SJ Berwin and Proskauer Rose have called off their transatlantic merger talks after nine months of protracted discussions.

The two firms issued a statement earlier this afternoon confirming that the talks had ended yesterday (11 November).

In a joint statement, the firms said: "At this stage in our discussions we recognised that the timetable necessary to reach the agreements that would ensure the successful integration of our firms is not workable at this time.

"Accordingly, and with considerable regret, we have mutually determined to halt our talks. We look forward to continued cooperation between our firms for the benefit of our clients."

SJ Berwin managing partner Rob Day told Legal Week that the biggest issue facing the two firms was the time it would take to resolve difficulties such as aligning profitability – delays which made the continued discussions too unsettling for the two firms' partners.

He said: "Negotiations like these are difficult in any event, and if there is a profitability disparity that no doubt makes it more difficult. But there are various ways of dealing with and getting around that issue.

"It was by no means the only issue we were facing, but having said that I do not believe that there was any one issue we could not successfully have resolved. What we were facing was that it would have taken several more months to conclude talks and be able to present a strong case to the partnerships – and that would have meant too much uncertainty for both partnerships."

However, he stated that the firm has not ruled out a future US merger, but said it would be at least a year before it would enter into new talks.

"SJ Berwin's strategy will remain to build our transactional and contentious practice internationally. You will not see us going into a new set of merger discussions straight away because that would not be sensible.

"But taking the long-term view, I firmly believe that the only way to break into the US market is through a combination with a US firm and I personally take a view that a combination such as this one would be extremely powerful."
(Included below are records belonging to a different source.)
(** The end of [evaluate]: the sealed decision is committed, and its intent withdrawn when
    the commit fails. *)
Definition finish_evaluation (d : Decision) : EngineM (Outcome * Decision) :=
  commit ← engine_commit (sealed d);
  d ← (if negb (is_affirmative commit) && dc_has_intent (sealed d) then withdraw clock (sealed d) else mret (sealed d));
  mret (dc_outcome d, d).

Lemma finish_evaluation_spec gens d w :
  holds w -> current gens (eg_fences w.1) -> dc_gens d = gens ->
  (dc_has_intent d = true -> mandated (eg_fences w.1) d) ->
  let '((o, d'), w') := finish_evaluation d w in
  o = dc_outcome d /\ core d' = core d /\ holds w' /\ calm (put_fences (eg_fences w'.1) w.1) w'.1 /\
  current gens (eg_fences w'.1) /\
  (dc_has_intent d' = true -> dc_has_intent d = true /\ mandated (eg_fences w'.1) d' /\
    exists t dk, commit_decision d' (t, dk) = (Ok, (eg_store w'.1, w'.2))) /\
  (dc_has_intent d' = false ->
     if dc_has_intent d then open_for (dc_scope d) (eg_fences w'.1) = None else eg_fences w'.1 = eg_fences w.1).
Proof.
  intros Hh Hc Hg Hm. destruct (sealed_core d) as (S1 & S2 & S3).
  unfold finish_evaluation, mbind, EngineM_bind. pose proof (engine_commit_spec (sealed d) w Hh) as Hco.
  destruct (engine_commit (sealed d) w) as [co w1]. destruct Hco as (H1 & C1 & Hok).
  pose proof (cm_fences _ _ C1) as F1. rewrite S2.
  destruct (negb (is_affirmative co) && dc_has_intent d) eqn:Et.
  - apply andb_true_iff in Et as [_ Hi]. destruct (Hm Hi) as (M1 & M2 & M3 & M4 & x & M5 & M6 & M7).
    unfold withdraw, mbind, EngineM_bind, get_engine, read_now, on_fences. cbn [fst snd put_ticks eg_fences]. rewrite S3.
    pose proof (held_op (eg_store w1.1) (OpRevoke (fi_id (dc_intent d)) ReasonCode.FenceIntentRevoked (clock (eg_ticks w1.1)))
      (eg_fences w1.1) eq_refl ltac:(done) H1) as H2.
    pose proof (current_op gens (OpRevoke (fi_id (dc_intent d)) ReasonCode.FenceIntentRevoked (clock (eg_ticks w1.1)))
      (eg_fences w1.1) eq_refl ltac:(done) ltac:(by rewrite F1)) as C2.
    pose proof (revoke_none (fi_id (dc_intent d)) ReasonCode.FenceIntentRevoked (clock (eg_ticks w1.1)) (eg_fences w1.1) x
      (dc_scope d) gens (hd_settled _ _ H1) ltac:(by rewrite F1) ltac:(by rewrite F1) M6 ltac:(by rewrite M7)) as N2.
    cbn [run_op] in H2, C2. destruct (revoke _ _ _ (eg_fences w1.1)) as [ro r2]. cbn [snd] in *.
    cbn [fst snd]. destruct C1 as [? ? ? ? ? ?].
    split; [exact (f_equal (fun c => c.1.1.1.1.1.1.1.1.2) S1) |].
    split; [exact S1 |]. split; [exact H2 |]. split; [by split |]. split; [exact C2 |].
    split; [done |]. rewrite Hi. intros _. exact N2.
  - cbn [mret EngineM_ret]. destruct C1 as [X1 X2 X3 X4 X5 X6].
    split; [exact (f_equal (fun c => c.1.1.1.1.1.1.1.1.2) S1) |].
    split; [exact S1 |]. split; [exact H1 |]. split; [by split |].
    split; [by rewrite F1 |]. split.
    + rewrite S2. intros Hi. rewrite Hi in Et. split; [exact Hi |]. rewrite andb_true_r in Et. apply negb_false_iff in Et.
      split; [rewrite F1; by apply sealed_mandated, Hm |]. exists (eg_store w.1), w.2. by apply Hok.
    + rewrite S2. intros ->. exact F1.
Qed.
As reported by Legal Week yesterday, SJ Berwin management had faced growing pressure from partners in recent weeks to draw the talks to a conclusion, with the lengthy discussions unsettling the partnership.

Particular areas of concern highlighted by partners were the gap in profitability between the two firms and how to address this, as well as the overall compatibility of the firms on a practice basis.

SJ Berwin posted average profits per equity partner (PEP) in the 2009-10 financial year of £447,000, while revenue per lawyer (RPL) stood at £314,900. Proskauer Rose's PEP for 2009 was $1.37m (£849,000) against an RPL figure of $915,000 (£567,000).

However, SJ Berwin's financial performance has improved, with the firm today announcing that its revenues for the first half of 2010-11 are up 9% on the same period last year to £87m. The increase, combined with the firm's measures to cut costs, mean profit at the half-year point is up 34% year-on-year.

Legal Week reported in February this year that SJ Berwin's management was actively targeting a US union and was in early talks with up to four US firms, with talks with Proskauer turning serious in May.